▶ _Requirement_:
If a line in the records below holds the word "hashed", copy it.

▶ _Extracted material_:
Fixpoint stored (nativeText : string -> string) (k : string) (n : nat)
  : Obj.value :=
  match n with
  | O => Obj.orZeroPlusOne nativeText (Obj.get [] k)
  | S n' => Obj.orZeroPlusOne nativeText (Obj.Own (stored nativeText k n'))
  end.

Definition occ (cats : list string) (k : string) : nat :=
  count_occ string_dec cats k.

Definition expected (nativeText : string -> string) (cats : list string)
           (k : string) : option Obj.value :=
  if String.eqb k "__proto__" then None
  else match occ cats k with
       | O => None
       | S n => Some (stored nativeText k n)
       end.

(** The object is what [expected] says, on distinct keys. *)
Definition holds (nativeText : string -> string) (o : Obj.t)
           (cats : list string) : Prop :=
  NoDup (map fst o) /\ forall k, Obj.own o k = expected nativeText cats k.

(** The array the handler makes of the object. *)
Definition results_of (localeCompare : string -> string -> Z) (o : Obj.t)
  : list CategoryCount.t :=
  Js.sort (by_category localeCompare) (map toCategoryCount (Obj.entries o)).

End Tally.

(** Whether a character occurs in a text. *)
Module Text.

Fixpoint contains (c : ascii) (s : string) : bool :=
  match s with
  | EmptyString => false
  | String c' s' => Ascii.eqb c' c || contains c s'
  end.

End Text.

(* ----------------------------------------------------------------- *)
(** ** The other handlers of [server.js]

    The onboarding, the current user and the creation of a menu item.
    Their success bodies are [{ success, insertedId }],
    [{ success, insertId }] and [{ user }]; every other body of theirs is
    one of the bodies above. *)

Module onboarding.
Record body := {
  manager_first_name : option string;
  manager_last_name : option string;
  horeca_name : option string;
  address : option string;
  phonenumber : option string;
  email : option string;
  password : option string
}.
End onboarding.

Inductive more_body : Type :=
| onboarded (insertedId : Z)
| item_created (insertId : Z)
| current_user (user : session_user.t)
| plain (b : body).

Inductive more_outcome : Type :=
| Answer (status : Z) (b : more_body).

(** [!field] on a text field of the body: absent or empty. *)
Definition missing (field : option string) : bool :=
  match field with
  | None | Some EmptyString => true
  | Some _ => false
  end.

Definition text (field : option string) : string :=
  match field with
  | Some s => s
  | None => EmptyString
  end.

Section MoreHandlers.

(** [bcrypt.hashSync(password, 10)]: the hash of a password under the
    salt drawn for this call. *)
Variable hashSync : string -> string -> string.

(** *** POST /api/complete-onboarding

    [salt] is the salt the hasher draws, [insertedId] the [id] the store
    gives the new row. *)
Definition complete_onboarding (salt : string) (insertedId : Z)
           (fault : faults) (db : Db.t) (req : onboarding.body)
  : more_outcome * Db.t :=
  if missing (onboarding.manager_first_name req)
     || missing (onboarding.manager_last_name req)
     || missing (onboarding.horeca_name req)
     || missing (onboarding.address req)
     || missing (onboarding.phonenumber req)
     || missing (onboarding.email req)
     || missing (onboarding.password req)
  then (Answer 400 (plain (failure "Missing required fields")), db)
  else
    let hashed := hashSync (text (onboarding.password req)) salt in
    match fault 0%nat with
    | Some message => (Answer 500 (plain (failure message)), db)
    | None =>
        (Answer 200 (onboarded insertedId),
         {| Db.business_info :=
              (Db.business_info db ++
               [ {| business_info.id := insertedId;
                    business_info.manager_first_name :=
                      text (onboarding.manager_first_name req);
                    business_info.manager_last_name :=
                      text (onboarding.manager_last_name req);
                    business_info.horeca_name :=
                      text (onboarding.horeca_name req);
                    business_info.address := onboarding.address req;
                    business_info.phone_number :=
                      text (onboarding.phonenumber req);
                    business_info.email := text (onboarding.email req);
                    business_info.password := hashed |} ])%list;
            Db.products := Db.products db;
            Db.menu_items := Db.menu_items db;
            Db.sales := Db.sales db |})
    end.

(** *** GET /api/user *)
Definition get_user (sess : session) : more_outcome :=
  match sess with
  | None => Answer 401 (plain (error_ "Not authenticated"))
  | Some user => Answer 200 (current_user user)
  end.
(** The inner loop, with enough turns, is the scan of the complete
    lines of its buffer; it leaves the buffer without a newline or
    the budget used up. *)
Lemma while_lines_spec fuel : forall st buffer,
  (length buffer <= fuel)%nat ->
  match while_lines json_loads start_date max_rows_to_read ledger fname fuel st buffer with
  | Ok (st', buffer') =>
      (has_newline buffer' = false ∨ max_rows_to_read <= rows_read st')
      ∧ forall x, scan (complete_lines (buffer' ++ x)) st'
                  = scan (complete_lines (buffer ++ x)) st
  | Raise e => forall x, scan (complete_lines (buffer ++ x)) st = Raise e
  end.
Proof.
  induction fuel as [|fuel IH]; intros st buffer Hlen.
  - destruct buffer; [|simpl in Hlen; lia]. simpl. split; [by left|done].
  - simpl. destruct (has_newline buffer) eqn:Hnl; simpl.
    2:{ split; [by left|done]. }
    destruct (Z.ltb_spec (rows_read st) max_rows_to_read) as [Hlt|Hge].
    2:{ split; [by right|done]. }
    destruct (split_first_newline buffer) as [line rest] eqn:Es.
    destruct (split_first_newline_spec _ _ _ Hnl Es) as [-> Hline].
    assert (forall x, scan (complete_lines ((line ++ newline :: rest) ++ x)) st
                      = st' ← handle line st; scan (complete_lines (rest ++ x)) st') as Hx.
    { intros x. rewrite <- app_assoc. simpl. rewrite complete_lines_cons by done.
      simpl. by destruct (Z.ltb_spec (rows_read st) max_rows_to_read); [|lia]. }
    destruct (handle line st) as [st1|e] eqn:Eh; simpl.
    + specialize (IH st1 rest). rewrite length_app in Hlen. simpl in Hlen.
      destruct (while_lines _ _ _ _ _ fuel st1 rest) as [[st' buffer']|e].
      * destruct IH as [Hinv IH]; [lia|]. split; [done|].
        intros x. by rewrite IH, Hx.
      * intros x. rewrite Hx. simpl. apply IH. lia.
    + intros x. by rewrite Hx.
Qed.

(** The two nested loops are the scan of the complete lines of the
    decoded text. *)
Lemma for_chunks_spec chunks : forall st buffer,
  has_newline buffer = false ∨ max_rows_to_read <= rows_read st ->
  fst <$> for_chunks json_loads start_date max_rows_to_read ledger fname chunks st buffer
  = scan (complete_lines (buffer ++ decoded_text chunks)) st.
Proof.
  assert (forall st buffer,
    has_newline buffer = false ∨ max_rows_to_read <= rows_read st ->
    Ok st = scan (complete_lines (buffer ++ [])) st) as Hend.
  { intros st buffer [H|H].
    - rewrite app_nil_r. by rewrite complete_lines_no_newline.
    - by rewrite scan_lines_exhausted. }
  induction chunks as [|chunk rest IH]; intros st buffer Hinv; simpl.
  - by apply Hend.
  - case_bool_decide; [by apply Hend|].
    destruct (Z.leb_spec max_rows_to_read (rows_read st)) as [Hge|Hlt].
    { simpl. by rewrite scan_lines_exhausted. }
    pose proof (while_lines_spec (length (buffer ++ decode_ignore chunk)) st
                  (buffer ++ decode_ignore chunk) (le_n _)) as Hw.
    destruct (while_lines _ _ _ _ _ _ st (buffer ++ decode_ignore chunk))
      as [[st' buffer']|e]; simpl.
    + destruct Hw as [Hinv' Hw]. rewrite IH by done.
      by rewrite Hw, app_assoc.
    + by rewrite app_assoc, Hw.
Qed.

End ScanProperties.

(** ** Reading in chunks *)

Section Reads.

Variable size : nat.
Hypothesis size_pos : (0 < size)%nat.

Lemma take_nil_inv (data : bytes) : take size data = [] -> data = [].
Proof. destruct data, size; simpl; try done; lia. Qed.

Lemma elem_of_take_inv {A} (x : A) n (l : list A) : x ∈ take n l -> x ∈ l.
Proof. intros (i & H & _)%elem_of_take. by eapply list_elem_of_lookup_2. Qed.

Lemma elem_of_drop_inv {A} (x : A) n (l : list A) : x ∈ drop n l -> x ∈ l.
Proof. apply subseteq_drop. Qed.

(** [S (length data)] calls of [read] reach the end of the data: more
    calls give the same results. *)
Lemma reads_fuel f1 : forall f2 (data : bytes),
  (length data < f1)%nat -> (length data < f2)%nat ->
  reads f1 size data = reads f2 size data.
Proof.
  induction f1 as [|f1 IH]; intros f2 data H1 H2; [lia|].
  destruct f2 as [|f2]; [lia|]. simpl.
  case_bool_decide as E; [done|]. f_equal.
  assert (data <> []) as Hd by (intros ->; by rewrite take_nil in E).
  assert (length (drop size data) < length data)%nat.
  { rewrite length_drop. destruct data; [done|]. simpl. lia. }
  apply IH; lia.
Qed.

(** The results end with the empty one and are not empty before. *)
Lemma reads_all_last f : forall data : bytes,
  (length data < f)%nat ->
  exists chunks, reads f size data = chunks ++ [[]]
                 ∧ Forall (λ c, c <> []) chunks ∧ concat chunks = data.
Proof.
  induction f as [|f IH]; intros data H; [lia|]. simpl.
  case_bool_decide as E.
  - exists []. rewrite E. split; [done|]. split; [done|].
    by rewrite (take_nil_inv _ E).
  - assert (data <> []) as Hd by (intros ->; by rewrite take_nil in E).
    destruct (IH (drop size data)) as (chunks & -> & Hne & Hc).
    { rewrite length_drop. destruct data; [done|]. simpl in *. lia. }
    exists (take size data :: chunks). split; [done|]. split; [by constructor|].
    simpl. by rewrite Hc, take_drop.
Qed.

(** The decoder emits nothing that is not in the data. *)
Lemma decoded_reads_elem f : forall (data : bytes) x,
  x ∈ decoded_text (reads f size data) -> x ∈ data.
Proof.
  induction f as [|f IH]; intros data x; simpl.
  - intros H. by apply not_elem_of_nil in H.
  - case_bool_decide as E; simpl.
    + rewrite bool_decide_true by done. intros H. by apply not_elem_of_nil in H.
    + rewrite bool_decide_false by done.
      intros [H|H]%elem_of_app.
      * apply decode_ignore_elem in H. rewrite <- (take_drop size data).
        apply elem_of_app. by left.
      * apply IH in H. rewrite <- (take_drop size data).
        apply elem_of_app. by right.
Qed.

(** ASCII data comes out of the chunked decoding as it went in. *)
Lemma decoded_reads_ascii f : forall data : bytes,
  (length data < f)%nat -> ascii_only data ->
  decoded_text (reads f size data) = data.
Proof.
  induction f as [|f IH]; intros data H Ha; [lia|]. simpl.
  case_bool_decide as E; simpl.
  - rewrite bool_decide_true by done. by rewrite (take_nil_inv _ E).
  - rewrite bool_decide_false by done.
    assert (data <> []) as Hd by (intros ->; by rewrite take_nil in E).
    rewrite decode_ignore_ascii by (by apply Forall_take).
    rewrite IH; [apply take_drop| |by apply Forall_drop].
    rewrite length_drop. destruct data; [done|]. simpl in *. lia.
Qed.

(** What follows the last newline of the data only adds text without
    a newline to the decoded text. *)
Lemma decoded_reads_tail f : forall body tail : bytes,
  (length (body ++ tail) < f)%nat ->
  (body = [] ∨ (exists b, body = b ++ [newline])) ->
  newline ∉ tail ->
  exists x, (newline ∉ x)
    ∧ decoded_text (reads f size (body ++ tail))
      = decoded_text (reads f size body) ++ x.
Proof.
  induction f as [|f IH]; intros body tail Hlen Hbody Htail; [lia|].
  destruct Hbody as [->|[b ->]].
  - exists (decoded_text (reads (S f) size tail)). split.
    + intros H. by apply decoded_reads_elem in H.
    + simpl. rewrite take_nil. simpl. done.
  - destruct (decide (length (b ++ [newline]) <= size)%nat) as [Hle|Hgt].
    + exists (decode_ignore (take (size - length (b ++ [newline])) tail)
              ++ decoded_text
                   (reads f size (drop (size - length (b ++ [newline])) tail))).
      split.
      * intros [H|H]%elem_of_app.
        -- by apply decode_ignore_elem, elem_of_take_inv in H.
        -- by apply decoded_reads_elem, elem_of_drop_inv in H.
      * simpl. rewrite take_app, drop_app.
        rewrite (take_ge (b ++ [newline])), (drop_ge (b ++ [newline])) by done.
        simpl. rewrite !bool_decide_false by (by destruct b).
        simpl. rewrite !bool_decide_false by (by destruct b).
        replace (decoded_text (reads f size [])) with (@nil byte).
        2:{ destruct f; simpl; [done|]. rewrite take_nil. simpl. done. }
        rewrite app_nil_r. unfold decode_ignore.
        by rewrite decode_from_app, pending_after_newline, <- app_assoc.
    + assert (size <= length b)%nat as Hb by (rewrite length_app in Hgt; simpl in Hgt; lia).
      destruct (IH (drop size b ++ [newline]) tail) as (x & Hx & E); [|eauto|done|].
      { rewrite !length_app, length_drop in *. simpl in *. lia. }
      exists x. split; [done|]. simpl.
      rewrite <- app_assoc, take_app, drop_app, (take_app b), (drop_app b).
      replace (size - length b)%nat with O by lia. simpl.
      rewrite !app_nil_r.
      assert (take size b <> []) as Hne.
      { intros H%take_nil_inv. subst b. simpl in *. lia. }
      rewrite !bool_decide_false by done.
      simpl. rewrite !bool_decide_false by done.
      rewrite <- app_assoc. f_equal.
      replace (drop size b ++ newline :: tail) with ((drop size b ++ [newline]) ++ tail)
        by (by rewrite <- app_assoc).
      by rewrite E.
Qed.

End Reads.

Lemma READ_SIZE_pos : (0 < READ_SIZE)%nat.
Proof. unfold READ_SIZE. lia. Qed.

Lemma category_lines_spec data :
  category_lines data = complete_lines (decoded_text (reads_all data)).
Proof. unfold category_lines. by rewrite reassemble_spec. Qed.

(** ** The scan and the kept set of a category *)

Section CategoryProperties.

Variable json_loads : text -> loads_result.
Variable start_date : Z.
Variable max_reviews : Z.
Variable max_rows_to_read : Z.

Local Abbreviation scan_cat :=
  (scan_category json_loads start_date max_rows_to_read).
Local Abbreviation sample :=
  (sample_category json_loads start_date max_reviews max_rows_to_read).

(** The scan of a category is the scan of its lines. *)
Lemma scan_category_lines ledger fname data :
  scan_cat ledger fname data
  = scan_lines json_loads start_date max_rows_to_read ledger fname
      (category_lines data) initial_scan_state.
Proof.
  unfold scan_category. rewrite category_lines_spec.
  pose proof (for_chunks_spec json_loads start_date max_rows_to_read ledger fname
                (reads_all data) initial_scan_state [] (or_introl eq_refl)) as H.
  rewrite app_nil_l in H. rewrite <- H.
  by destruct (for_chunks _ _ _ _ _ _ _ _) as [[st b]|e].
Qed.

(** The state at the end of a scan that returns. *)
Lemma scan_category_spec ledger fname data st :
  scan_cat ledger fname data = Ok st ->
  st = advance json_loads start_date ledger fname initial_scan_state
         (consumed json_loads start_date fname (category_lines data)
            (Z.to_nat max_rows_to_read)).
Proof.
  rewrite scan_category_lines. intros H%scan_lines_spec.
  rewrite H. f_equal. f_equal. unfold budget_left. simpl. f_equal. lia.
Qed.

Local Abbreviation acc := (accepted json_loads start_date max_rows_to_read).

Lemma scan_category_priority ledger fname data st :
  scan_cat ledger fname data = Ok st ->
  priority_data st = filter (known ledger) (acc fname data).
Proof.
  intros ->%scan_category_spec. unfold advance, accepted. simpl.
  by rewrite consumed_candidates.
Qed.

Lemma scan_category_other ledger fname data st :
  scan_cat ledger fname data = Ok st ->
  other_data st = filter (λ rd, ¬ known ledger rd) (acc fname data).
Proof.
  intros ->%scan_category_spec. unfold advance, accepted. simpl.
  by rewrite consumed_candidates.
Qed.

Lemma scan_category_file_users ledger fname data st :
  scan_cat ledger fname data = Ok st ->
  file_users st = list_to_set (user_id <$> priority_data st).
Proof.
  intros H. rewrite (scan_category_priority _ _ _ _ H).
  apply scan_category_spec in H as ->. unfold advance, accepted. simpl.
  rewrite consumed_candidates. set_solver.
Qed.

Lemma scan_category_rows_read ledger fname data st :
  scan_cat ledger fname data = Ok st ->
  rows_read st = len (acc fname data).
Proof.
  intros ->%scan_category_spec. unfold advance, accepted. simpl.
  by rewrite consumed_candidates.
Qed.

Lemma candidate_spec fname line rd :
  candidate json_loads start_date fname line = Some rd ->
  start_date <= timestamp rd ∧ filename rd = fname.
Proof.
  unfold candidate. destruct (blank line); [done|].
  destruct (json_loads line) as [| |r]; try done.
  destruct (Z.leb_spec start_date (default 0 (get_timestamp r))); [|done].
  by intros [= <-].
Qed.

▶ _Task answer_:
    let hashed := hashSync (text (onboarding.password req)) salt in
                    business_info.password := hashed |} ])%list;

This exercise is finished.